#### Records for this task
(* ===== verification/Prelude.v ===== *)
(** * YOYOW core: a verification development

    YOYOW is a delegated proof-of-stake blockchain of the graphene family.  A
    node keeps all chain state in an in-memory object database, applies the
    blocks of the best fork to it one transaction at a time, and can take any
    of that back.  This library models the consensus code of the node (C++
    under src/libraries/db and src/libraries/chain) as executable functions
    and proves what the code promises.

    ** The parts and how they interact

    A block enters the fork database, which says what the head of the longest
    branch is.  If the head moves to another branch, blocks are popped through
    the undo history and the new branch is applied.  A transaction is checked
    for the authority of the accounts it concerns, then each of its operations
    is run by an evaluator inside an undo session.  Evaluators move coins
    (balances, prepaid coins, orders, fees), which changes the votes and the
    coin-seconds of accounts; votes and pledges decide which witnesses produce
    the next blocks.  Platforms publish content, whose authors and readers are
    paid from a budget, and sell advertisements.  Proposals are transactions that
    wait for approvals.  At its end a block works off what is due.

    ** Files

    Shared:
    - Prelude: exceptions, the result type and the state-and-exception monad
      [M] of handlers, their inversion tactics ([inv_ok], [peel], [step]),
      wrap-around of machine integers, sums, assignment to fields of records.
    - Keep: the monad [N] of code that goes on after it caught an exception.
    - FcInt: the integer types of fc (safe int64, uint128, bigint) as a class
      with its laws, and an instance.
    - FlatMap: boost::flat_map and flat_set, and std::map, as ordered lists.
    - MapSum: sums over finite maps, equality modulo 2^64 as a congruence.

    Storage:
    - ObjectId: db/object_id.hpp.
    - ObjectDb: db/index.hpp, generic_index.hpp, object_database.cpp,
      undo_database.cpp and sessions.  UndoProof and UndoRefine: its proofs.
    - Block: protocol/block.cpp.  ForkDb: fork_database.cpp.  ForkProof: its
      invariant and branches.

    Identity and authority:
    - Uid: the checksum of account uids (protocol/types.cpp).  Utf8: the UTF-8
      library under chain/utf8.  Names: the rules for names and texts
      (protocol/account.cpp, content.cpp).
    - Authority: authority.hpp and the check of protocol/transaction.cpp.
      AuthorityProof, AuthorityClaims: its proofs.

    Economy and governance:
    - Asset: protocol/asset.hpp, asset.cpp.  Pledge: pledge_balance_object of
      account_object.hpp and the release loop of db_update.cpp.
    - Parameters: protocol/chain_parameters.hpp and the proposals of the
      committee (protocol/committee_member.cpp, committee_member_object.cpp).
      ContentState: the objects of content_object.hpp, advertising_object.hpp and
      custom_vote_object.hpp.
    - ChainState: the database as a record of maps, one per index, with the
      accessors of db_getter.cpp.  AccountStats: account_object.cpp.
    - Voter: db_voter.cpp.  VoterProof, VoterClaims: its proofs.  Voting: the
      three operations that vote (witness, committee and content evaluators).
    - WitnessSchedule: db_witness_schedule.cpp and get_witness_pay_by_pledge.
      ScheduleProof: its proofs.
    - Balance: db_balance.cpp.  Transfer: transfer_evaluator.cpp,
      balance_lock_evaluator.cpp, csaf_evaluator.cpp and the validation of
      their operations.  Market: db_market.cpp and market_evaluator.cpp.
    - Frame (what an operation leaves alone) and Ledger (where the coins are,
      and the accounting of a step) carry the proofs of TransferProof,
      CsafProof and MarketProof.

    Operations and their fees:
    - Fee: evaluator.hpp, evaluator.cpp, the fees of protocol/base.hpp and
      operations.cpp, set_fee_with_csaf of fee_schedule.cpp.  FeeClaims: its
      theorems.
    - AssetOps: asset_evaluator.cpp and protocol/asset_ops.cpp.  AssetClaims:
      its theorem.
    - Payroll: the pay of a block, budgets and hardfork steps of db_update.cpp
      and db_block.cpp, and the operations that collect pay and bonuses
      (witness, pledge mining, content and account evaluators).
    - Mining: pledge_mining_evaluator.cpp and the bonuses of db_update.cpp and
      witness_object.hpp.
    - WitnessOps: witness_evaluator.cpp and protocol/witness.cpp.
    - Committee: committee_member_evaluator.cpp and the execution of its proposals
      in db_update.cpp.  CommitteeProof, CommitteeClaims: its proofs.
    - Account: account_evaluator.cpp and protocol/account.cpp; Proxy: the choice
      of a proxy among them.  AccountProof, AccountClaims, ProxyProof and
      ProxyClaims: their proofs.
    - Platform and Content: content_evaluator.cpp and protocol/content.cpp.
      ContentProof, ContentClaims: their proofs.
    - Advertising: advertising_evaluator.cpp and protocol/advertising.cpp.
      AdvertisingClaims: its proofs.
    - Proposal: proposal_evaluator.cpp, proposal_object.cpp, protocol/proposal.cpp
      and push_proposal of db_block.cpp, with the other evaluators behind the
      interface [proposals.Evaluators].  ProposalClaims: its proofs, and transfers
      as an instance.
    - CustomVote: custom_vote_evaluator.cpp, protocol/custom_vote.cpp and the plugin
      that counts the votes (plugins/non_consensus), with its proofs.

    What a block runs besides its operations:
    - BlockUpdate: db_update.cpp, with the loops over indexes of due objects
      as [drain].  BlockProof, BlockClaims: its proofs.
    - Awards: the awards for content and by votes of db_update.cpp.  AwardsProof:
      that they pay what they take from the budget.
    - Treasury (the coins in circulation against the supply an asset records),
      TreasuryProof, MiningProof, Books, SupplySteps and SupplyBlock
      show of every operation and update that it keeps the two equal, or how far
      they part; SupplyClaims composes them into runs of the chain ([ops.chain_run]).

    Blocks:
    - PushBlock: block_database.cpp, and the pushing and popping of
      blocks and transactions (db_block.cpp, db_with.hpp) and closing
      (db_management.cpp), with the state of the chain behind the interface
      [push.Chain].  PushProof (sessions, what a node keeps), SwitchProof (the
      two branches of a switch) and PushClaims: its proofs and a small chain.
    - ApplyBlock: what applying a block and a transaction does (db_block.cpp), which
      composes the other components into an instance of [push.Chain].

    ** How code corresponds to definitions

    Definitions keep the names of the functions they model; a C++ member
    function is a function of the object, a function of [database] a
    computation in [M database].  [FC_ASSERT] is [fc_assert], an exception is
    [Throw] with its class, and a handler that throws yields no state: its
    undo session restores the database ([undo_session_restores] of UndoRefine).
    (The fork database is outside the undo history; there every throw precedes
    the first change.)  Where an exception is caught and the code goes on
    (pushing blocks, proposals of the committee), the monad [N] of Keep keeps
    the state when it throws.
    The C++ standard gives some executions no meaning (a null pointer
    dereferenced, [--end()] of an empty container): these throw
    [undefined_behaviour].  Integers are [Z]; share_type throws on overflow as
    fc::safe does, unsigned members are wrapped ([u64], [u32]) where the code
    lets them wrap.  Loops over a container recurse on the list.  A loop of
    another kind takes fuel computed from its input, and throws [out_of_fuel]
    if it runs out: the merkle loop (the number of digests), which C5 shows to be
    enough; the walks of fetch_branch_from (one more than the block number
    walked from), which [fetch_branch_from_terminates] of ForkProof does; the scan
    of a name (its bytes), C17; the loops over due objects (the size of the
    index when the loop starts), C34 and for proposals C2; the loop over
    invalid voters (the number of voters and of those it may process), for
    which no theorem says that it is; popping blocks (one more than the states
    in the undo history), of which C40 shows that it is enough for a switch
    of forks.  The recursion of authorities is bounded by the code itself, and so
    is the walk along proxies.  How deep proposals may execute proposals is
    bounded by the stack only: it is an argument, and beyond it the model
    throws [stack_overflow], which no handler catches.

    Witnesses, committee members and platforms are keyed by account: the model
    keeps the account's current object, and those that were replaced, until
    their votes are cleared, in maps of their own.

    Code outside the repository is an argument: the arithmetic of fc
    ([FcInt], with the laws the code relies on), sha224/sha256 and digests,
    recovery of keys from signatures, and the configured constants
    ([ChainConfig]).

    ** What is proved

    - Undo history: it refines a stack of full snapshots (C1).
    - Proposals: the expired ones are worked off to the end, and only those with
      enough approvals are executed (C2).
    - Advertising: a place is sold once for every moment (C3).
    - Content: the shares of a post stay whole (C4).
    - Blocks and forks: the merkle loop computes the root of the tree over the
      transactions (C5); an invariant of all reachable fork databases (C6);
      what push_block throws, and what it does to the items, the index and the
      head, on every branch (C7); no transaction is applied twice (C9).
    - Texts: encoding and decoding UTF-8 are inverse (C8); which names are
      accepted (C17).
    - Authority: a transaction that passes satisfies the reference definition
      of authority for all it requires, with no useless signature (C11); an
      authority satisfied within the recursion limit is accepted (C12).
    - Prices: conversions and their rounding (C14).
    - Pledges: an update conserves what is pledged and releasing, and its queue
      holds all that is releasing but for the entry a full queue overwrites (C16), which is
      then lost (C18).
    - Coin-seconds are bounded (C19), and leases add up (C31).
    - Votes: effective votes follow votes (C20); tallies agree with ballots
      and proxies (C21); proxies never lead back to the voter (C10); custom votes
      are counted right (C30).
    - Committee: a proposal is approved when the committee in office approves it
      (C15); withdrawing a pledge creates coins (C13).
    - Accounts: the registry stays sound (C22).
    - Coins: a transfer moves exactly its amount (C23) and the market
      conserves every asset (C25); a transfer that spends a balance without
      active authority (C24); a match is fair (C26).
    - Schedule: slots and times correspond (C27), who is chosen (C28), every
      chosen witness has one slot per round (C29).
    - Account uids: checksum round trip (C32).
    - Supply: over any run of the modelled operations with their fees and of
      the updates of blocks that meets the conditions of [ops.operation_ok] and
      [ops.update_ok], the coins in circulation are those the assets
      record, and those paid without cover when the last pledge leaves a witness (C33).
    - Blocks' updates: the loops that take the first of an index while it is due end, and
      with what left (C34; not the execution of the committee's proposals and the
      loop over invalid voters);
      what becomes irreversible was confirmed by three quarters (C35).
    - Assets stay well formed and keep their identity (C36).
    - Fees are paid exactly (C37); the fee a client sets is accepted (C38).
    - Nodes: whatever is pushed or thrown, a node is at the end of a chain of
      applied blocks, with the states before them in its undo history (C39); a
      block is pushed entirely or not at all, also when the node switches to
      another branch within the reach of its undo history and back (C40).
    Theorems without a number say more of the same parts.  Some theorems and
    examples show what the code does not mean to do, such as C13, C18 and C24, the
    proposal a stranger stops or the vote an order miscounts.

    ** Not modelled

    The network (libraries/net), the application and its API, the other plugins,
    wallet and programs are I/O around the chain.  Contracts run on a vendored
    WebAssembly engine, whose semantics would decide what their operations do.
    Serialization, genesis, and opening, reindexing and saving the database,
    are I/O or generated data.  Of the modelled files: ForkDb leaves out
    [_push_next], which nothing calls; Asset leaves out [call_price], AssetOps the
    text formats of amounts, Market the virtual operations it records, PushBlock
    [generate_block], ApplyBlock the notification of observers and
    [check_invariants], a self-check that a node can be told to run.  The fee
    schedule of operations is an argument. *)
From stdpp Require Export base gmap sets list strings sorting.
From Stdlib Require Export ZArith Lia.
########
■ **Assignment**
Only the lines above from the one with "library under chain/utf8." up to and including the one with "- Asset: protocol/asset.hpp, asset.cpp." should be repeated, exactly as written.

■ **Task output**
      library under chain/utf8.  Names: the rules for names and texts
      (protocol/account.cpp, content.cpp).
    - Authority: authority.hpp and the check of protocol/transaction.cpp.
      AuthorityProof, AuthorityClaims: its proofs.

    Economy and governance:
    - Asset: protocol/asset.hpp, asset.cpp.  Pledge: pledge_balance_object of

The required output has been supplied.